• _Data in this exercise_:
Lemma half_ok (m : positive) (e : Z) :
  ok (S754_finite false m e) -> -1073 <= e ->
  ok (S754_finite false m (e - 1))
  /\ value (S754_finite false m (e - 1)) * 2 = value (S754_finite false m e).
Proof.
  intros Hok He. pose proof Hok as [_ Hd].
  apply ok_finite_inv in Hok as (Her & Hm & _). split.
  - split; [|exact Hd]. cbn. unfold SpecFloat.bounded, canonical_mantissa.
    rewrite Hd, fexp_normal by lia.
    apply andb_true_intro. split; [apply Z.eqb_eq; lia | apply Z.leb_le; unfold emax, prec; lia].
  - rewrite !value_finite.
    replace (e + 1074) with ((e - 1 + 1074) + 1) by lia.
    rewrite (pow2_add (e - 1 + 1074) 1) by lia. change (2 ^ 1) with 2. ring.
Qed.

Lemma fzero : fok 0%float /\ fvalue 0%float = 0.
Proof. split; [split; [reflexivity | exact I] | reflexivity]. Qed.

(** The padded axis: a source of [S] pixels and a computed size [cs] that is
    at least [S].  The difference and its half are computed exactly, and the
    source placed at the offset ends inside the computed size. *)
Lemma padded_axis (S : Z) (cs : float) :
  1 <= S < 2 ^ 32 -> fok cs -> S * B <= fvalue cs <= 2 ^ 33 * B ->
  let s := ofInt (num := float) S in
  let o := ((cs - s) / ofInt (num := float) 2)%float in
  fok o /\ fvalue o * 2 = fvalue cs - S * B
  /\ PrimFloat.leb s cs = true
  /\ PrimFloat.leb 0 o = true
  /\ PrimFloat.leb (o + s) cs = true.
Proof.
  intros HS Hcs Hrange s o.
  destruct (ofInt_value S ltac:(lia)) as [Hs Vs]. fold s in Hs, Vs.
  destruct (ofInt_value 2 ltac:(lia)) as [H2 V2].
  destruct fzero as [H0 V0].
  assert (window (fvalue s)) as Ws by (rewrite Vs; unfold window, B; lia).
  assert (window (fvalue cs)) as Wcs by (unfold window, B in *; lia).
  assert (window (fvalue (ofInt (num := float) 2))) as W2
    by (rewrite V2; unfold window, B; lia).
  (* the representation of [cs] *)
  pose proof Hcs as Hcs'. unfold fok in Hcs'. unfold fvalue in Hrange, Wcs.
  destruct (ok_pos_inv _ Hcs' (window_pos _ Wcs)) as (m & e & Ecs).
  rewrite Ecs in Hcs', Hrange, Wcs.
  pose proof (ok_finite_inv _ _ Hcs') as (He & Hm & _).
  rewrite value_finite in Hrange.
  assert (-52 <= e <= -19) as Hexp.
  { unfold B in Hrange. split.
    - destruct (Z.le_gt_cases (-52) e) as [|Hlt]; [assumption|]. exfalso.
      assert (2 ^ (e + 1074) <= 2 ^ 1021) by (apply pow2_le; lia).
      assert (Zpos m * 2 ^ (e + 1074) < 2 ^ 53 * 2 ^ 1021) by nia.
      change (2 ^ 53 * 2 ^ 1021) with (2 ^ 1074) in *. lia.
    - destruct (Z.le_gt_cases e (-19)) as [|Hgt]; [assumption|]. exfalso.
      assert (2 ^ 1056 <= 2 ^ (e + 1074)) by (apply pow2_le; lia).
      assert (2 ^ 52 * 2 ^ 1056 <= Zpos m * 2 ^ (e + 1074)) by nia.
      change (2 ^ 52 * 2 ^ 1056) with (2 ^ 1108) in *.
      assert (S * 2 ^ 1074 < 2 ^ 32 * 2 ^ 1074) by lia.
      change (2 ^ 33 * 2 ^ 1074) with (2 ^ 1107) in *.
      assert (2 ^ 1107 < 2 ^ 1108) by (apply pow2_lt; lia). lia. }
  assert (B = 2 ^ (- e) * 2 ^ (e + 1074)) as HB.
  { unfold B. rewrite <- pow2_add by lia. f_equal. lia. }
  pose proof (pow2_pos (e + 1074) ltac:(lia)) as HY.
  pose proof (pow2_pos (- e) ltac:(lia)) as HE.
  set (Y := 2 ^ (e + 1074)) in *.
  set (D := Zpos m - S * 2 ^ (- e)).
  assert (fvalue cs - S * B = D * Y) as Hdiff.
  { unfold fvalue. rewrite Ecs, value_finite, HB. fold Y. subst D. ring. }
  assert (0 <= D < 2 ^ 53) as HD.
  { subst D. rewrite HB in Hrange. split; [|nia].
    assert (S * 2 ^ (- e) <= Zpos m); [|lia].
    apply Z.mul_le_mono_pos_r with Y; [exact HY|]. lia. }
  (* the subtraction *)
  assert (rounds (fvalue cs - fvalue s) (Prim2SF (cs - s))) as Hsub.
  { apply fsub_rounds; try assumption.
    - unfold fvalue. rewrite Ecs. exact Wcs.
    - rewrite Vs, Hdiff. destruct (Z.eq_dec D 0) as [-> | HDpos]; [left; lia | right].
      assert (2 ^ 53 <= Y) by (apply pow2_le; lia). nia. }
  rewrite Vs, Hdiff in Hsub.
  destruct (Z.eq_dec D 0) as [HD0 | HDpos].
  - (* no padding at all *)
    rewrite HD0, Z.mul_0_l in Hsub, Hdiff.
    assert (fvalue (cs - s) = 0) as Vd.
    { apply (rounds_exact 0 _ (S754_zero false) Hsub).
      - split; reflexivity.
      - reflexivity. }
    destruct Hsub as (Hd & _).
    destruct (fdiv_zero (cs - s) (ofInt (num := float) 2) Hd Vd H2 W2) as [Ho Vo].
    fold o in Ho, Vo.
    assert (rounds (fvalue o + fvalue s) (Prim2SF (o + s))) as Hadd
      by (apply fadd_rounds; try assumption; left; exact Vo).
    rewrite Vo, Z.add_0_l in Hadd.
    assert (fvalue (o + s) = fvalue s) as Vsum.
    { apply (rounds_exact (fvalue s) _ (Prim2SF s) Hadd); [apply ok_good; exact Hs | reflexivity]. }
    destruct Hadd as (Hsum & _).
    split; [exact Ho|]. split; [lia|].
    rewrite !fleb_value by assumption. rewrite Vsum, Vs, Vo, V0.
    repeat split; apply Z.leb_le; lia.
  - destruct D as [|k|k] eqn:ED; try lia.
    destruct (representable k e ltac:(lia) ltac:(lia)) as (g & Hg & Vg).
    fold Y in Vg.
    assert (fvalue (cs - s) = Zpos k * Y) as Vd
      by (apply (rounds_exact _ _ g Hsub); [apply ok_good; exact Hg | exact Vg]).
    destruct Hsub as (Hd & _).
    assert (window (fvalue (cs - s))) as Wd.
    { rewrite Vd. unfold window. split.
      - assert (2 ^ 1010 <= Y) by (apply pow2_le; lia). nia.
      - assert (Y <= 2 ^ 1055) by (apply pow2_le; lia).
        assert (Zpos k * Y < 2 ^ 53 * 2 ^ 1055) by nia.
        change (2 ^ 53 * 2 ^ 1055) with (2 ^ 1108) in *.
        assert (2 ^ 1108 < 2 ^ 1138) by (apply pow2_lt; lia). lia. }
    assert (roundsQ (fvalue (cs - s) * B) (fvalue (ofInt (num := float) 2))
              (Prim2SF o)) as Hdiv by (apply fdiv_rounds; assumption).
    pose proof Hd as Hd'. unfold fok in Hd'. unfold fvalue in Wd.
    destruct (ok_pos_inv _ Hd' (window_pos _ Wd)) as (md & ed & Ed).
    rewrite Ed in Hd', Wd.
    pose proof (window_exponent _ _ Hd' Wd) as Hed.
    destruct (half_ok md ed Hd' ltac:(lia)) as [Hh Vh].
    assert (fvalue o * 2 = fvalue (cs - s)) as Vo.
    { assert (value (Prim2SF o) = value (S754_finite false md (ed - 1))) as Hvg.
      { apply (roundsQ_exact _ _ _ _ Hdiv (ok_good _ Hh)).
        rewrite V2. unfold fvalue. rewrite Ed, <- Vh. ring. }
      unfold fvalue. rewrite Hvg, Ed. exact Vh. }
    destruct Hdiv as (Ho & _).
    assert (window (fvalue o)) as Wo.
    { unfold window.
      assert (2 ^ 1011 <= fvalue o * 2 < 2 ^ 1108) as Hbounds.
      { rewrite Vo, Vd.
        assert (2 ^ 1011 <= Y) by (apply pow2_le; lia).
        assert (Y <= 2 ^ 1055) by (apply pow2_le; lia).
        change (2 ^ 1108) with (2 ^ 53 * 2 ^ 1055). nia. }
      change (2 ^ 1011) with (2 ^ 1010 * 2) in Hbounds.
      assert (2 ^ 1108 < 2 ^ 1138) by (apply pow2_lt; lia). lia. }
    assert (rounds (fvalue o + fvalue s) (Prim2SF (o + s))) as Hadd
      by (apply fadd_rounds; try assumption; right; exact Wo).
    destruct Hadd as (Hsum & _ & Hup).
    specialize (Hup (Prim2SF cs) (ok_good _ Hcs)).
    split; [exact Ho|]. split; [rewrite Vo, Vd, Hdiff; reflexivity|].
    rewrite !fleb_value by assumption. rewrite Vs, V0.
    change (value (Prim2SF (o + s))) with (fvalue (o + s)) in Hup.
    change (value (Prim2SF cs)) with (fvalue cs) in Hup.
    assert (0 <= fvalue o) by (apply good_value_nonneg, ok_good; exact Ho).
    rewrite Vs in Hup.
    repeat split; apply Z.leb_le; lia.
Qed.


Lemma B_U : B = 2 ^ 53 * U.
Proof. reflexivity. Qed.

Lemma U_pos : 0 < U.
Proof. unfold U. apply pow2_pos. lia. Qed.

(** The five ratios as binary64 values, in units of [2^-53]: none is above
    the ratio it stands for, and no quotient of two image dimensions lies
    strictly between a ratio and the float just below it. *)
Lemma ratio_facts (t : AspectRatio) :
  exists rho rho',
    fok (targetRatio (num := float) t)
    /\ fvalue (targetRatio (num := float) t) = rho * U
    /\ fok (ratioBelow t)
    /\ fvalue (ratioBelow t) = rho' * U
    /\ rho' < rho
    /\ 5066549580791808 <= rho <= 16012798675095096
    /\ (forall W H, 1 <= W < 2 ^ 32 -> 1 <= H < 2 ^ 32 ->
          W * 2 ^ 53 < H * rho -> W * 2 ^ 53 <= H * rho').
Proof.
  destruct t;
    [ exists 9007199254740992, 9007199254740991
    | exists 6755399441055744, 6755399441055743
    | exists 12009599006321322, 12009599006321320
    | exists 16012798675095096, 16012798675095094
    | exists 5066549580791808, 5066549580791807 ];
    (split; [split; vm_compute; reflexivity|]);
    (split; [vm_compute; reflexivity|]);
    (split; [split; vm_compute; reflexivity|]);
    (split; [vm_compute; reflexivity|]);
    (split; [lia|]); (split; [lia|]); intros W H HW HH Hlt; lia.
Qed.


Lemma window_ratio (rho : Z) :
  5066549580791808 <= rho <= 16012798675095096 -> window (rho * U).
Proof. unfold window, U. lia. Qed.

Lemma window_dimension (S : Z) : 1 <= S < 2 ^ 32 -> window (S * B).
Proof. unfold window, B. lia. Qed.

(** The comparison of line 126 decides the exact comparison of the ratios. *)
Lemma imgRatio_decides (W H rho rho' : Z) (R Rp : float) :
  1 <= W < 2 ^ 32 -> 1 <= H < 2 ^ 32 ->
  fok R -> fvalue R = rho * U -> fok Rp -> fvalue Rp = rho' * U -> rho' < rho ->
  5066549580791808 <= rho <= 16012798675095096 ->
  (W * 2 ^ 53 < H * rho -> W * 2 ^ 53 <= H * rho') ->
  let r := (ofInt (num := float) W / ofInt (num := float) H)%float in
  (PrimFloat.ltb r R = true -> W * 2 ^ 53 < H * rho)
  /\ (PrimFloat.ltb r R = false -> H * rho <= W * 2 ^ 53).
Proof.
  intros HW HH HR VR HRp VRp Hlt Hrho Hgap r.
  destruct (ofInt_value W ltac:(lia)) as [Hw Vw].
  destruct (ofInt_value H ltac:(lia)) as [Hh Vh].
  assert (roundsQ (fvalue (ofInt (num := float) W) * B)
            (fvalue (ofInt (num := float) H)) (Prim2SF r)) as (Hr & Hlo & Hhi).
  { apply fdiv_rounds; try assumption.
    - rewrite Vw. apply window_dimension. exact HW.
    - rewrite Vh. apply window_dimension. exact HH. }
  rewrite Vw, Vh in Hlo, Hhi.
  rewrite (fltb_value r R Hr HR), VR.
  pose proof U_pos as HU. pose proof B_U as HB.
  split; intro Hcmp.
  - apply Z.ltb_lt in Hcmp.
    destruct (Z.lt_ge_cases (W * 2 ^ 53) (H * rho)) as [|Hge]; [assumption|].
    exfalso.
    specialize (Hlo (Prim2SF R) (ok_good _ HR)).
    change (value (Prim2SF R)) with (fvalue R) in Hlo.
    change (value (Prim2SF r)) with (fvalue r) in Hlo.
    rewrite VR in Hlo.
    assert (rho * U * (H * B) <= W * B * B); [|lia].
    replace (rho * U * (H * B)) with (H * rho * (U * B)) by ring.
    replace (W * B * B) with (W * 2 ^ 53 * (U * B)) by (rewrite HB; ring).
    apply Z.mul_le_mono_nonneg_r; [|exact Hge]. pose proof B_pos. nia.
  - apply Z.ltb_ge in Hcmp.
    destruct (Z.le_gt_cases (H * rho) (W * 2 ^ 53)) as [|Hgt]; [assumption|].
    exfalso. specialize (Hgap Hgt).
    specialize (Hhi (Prim2SF Rp) (ok_good _ HRp)).
    change (value (Prim2SF Rp)) with (fvalue Rp) in Hhi.
    change (value (Prim2SF r)) with (fvalue r) in Hhi.
    rewrite VRp in Hhi.
    assert (W * B * B <= rho' * U * (H * B)); [|nia].
    replace (rho' * U * (H * B)) with (H * rho' * (U * B)) by ring.
    replace (W * B * B) with (W * 2 ^ 53 * (U * B)) by (rewrite HB; ring).
    apply Z.mul_le_mono_nonneg_r; [|exact Hgap]. pose proof B_pos. nia.
Qed.


(** The integer part of a float that is not negative. *)
Lemma integerPart_value (x : float) :
  fok x -> integerPart x = fvalue x / B.
Proof.
  unfold fok, fvalue, integerPart, B. intros Hx.
  destruct (Prim2SF x) as [s|s| |[] m e]; try (exfalso; destruct Hx as [_ F]; exact F).
  - reflexivity.
  - apply ok_finite_inv in Hx as (He & _ & _). rewrite value_finite.
    destruct (Z.leb_spec 0 e) as [Hpos | Hneg].
    + rewrite (pow2_add e 1074) by lia. rewrite Z.mul_assoc.
      rewrite Z.div_mul by (pose proof (pow2_pos 1074 ltac:(lia)); lia). reflexivity.
    + replace 1074 with ((- e) + (e + 1074)) at 2 by lia.
      rewrite (pow2_add (- e) (e + 1074)) by lia.
      rewrite Z.div_mul_cancel_r;
        [reflexivity | pose proof (pow2_pos (- e) ltac:(lia)); lia
                     | pose proof (pow2_pos (e + 1074) ltac:(lia)); lia].
Qed.

(** The size the canvas element keeps of a computed size below [2^31]: its
    integer part, which is less than one pixel short. *)
Lemma reflectedSize_floor (default S : Z) (cs : float) :
  fok cs -> S * B <= fvalue cs <= (2 ^ 31 - 1) * B -> 0 <= S ->
  let n := reflectedSize default cs in
  S <= n <= 2 ^ 31 - 1 /\ n * B <= fvalue cs < (n + 1) * B.
Proof.
  intros Hcs Hrange HS. unfold reflectedSize, toUnsignedLong.
  rewrite (integerPart_value cs Hcs).
  pose proof B_pos as HB.
  assert (S <= fvalue cs / B) as Hlo by (apply Z.div_le_lower_bound; lia).
  assert (fvalue cs / B <= 2 ^ 31 - 1) as Hhi.
  { apply Z.lt_succ_r. apply Z.div_lt_upper_bound; lia. }
  rewrite Z.mod_small by lia.
  assert ((fvalue cs / B <=? 2147483647) = true) as -> by (apply Z.leb_le; lia).
  cbv zeta. split; [lia|].
  pose proof (Z.mul_div_le (fvalue cs) B HB).
  pose proof (Z.mul_succ_div_gt (fvalue cs) B HB). lia.
Qed.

• _Task description_:
In the records above, locate each line with the word "Lemma". Copy all such lines.

• _Written response_:
Lemma half_ok (m : positive) (e : Z) :
Lemma fzero : fok 0%float /\ fvalue 0%float = 0.
Lemma padded_axis (S : Z) (cs : float) :
Lemma B_U : B = 2 ^ 53 * U.
Lemma U_pos : 0 < U.
Lemma ratio_facts (t : AspectRatio) :
Lemma window_ratio (rho : Z) :
Lemma window_dimension (S : Z) : 1 <= S < 2 ^ 32 -> window (S * B).
Lemma imgRatio_decides (W H rho rho' : Z) (R Rp : float) :
Lemma integerPart_value (x : float) :
Lemma reflectedSize_floor (default S : Z) (cs : float) :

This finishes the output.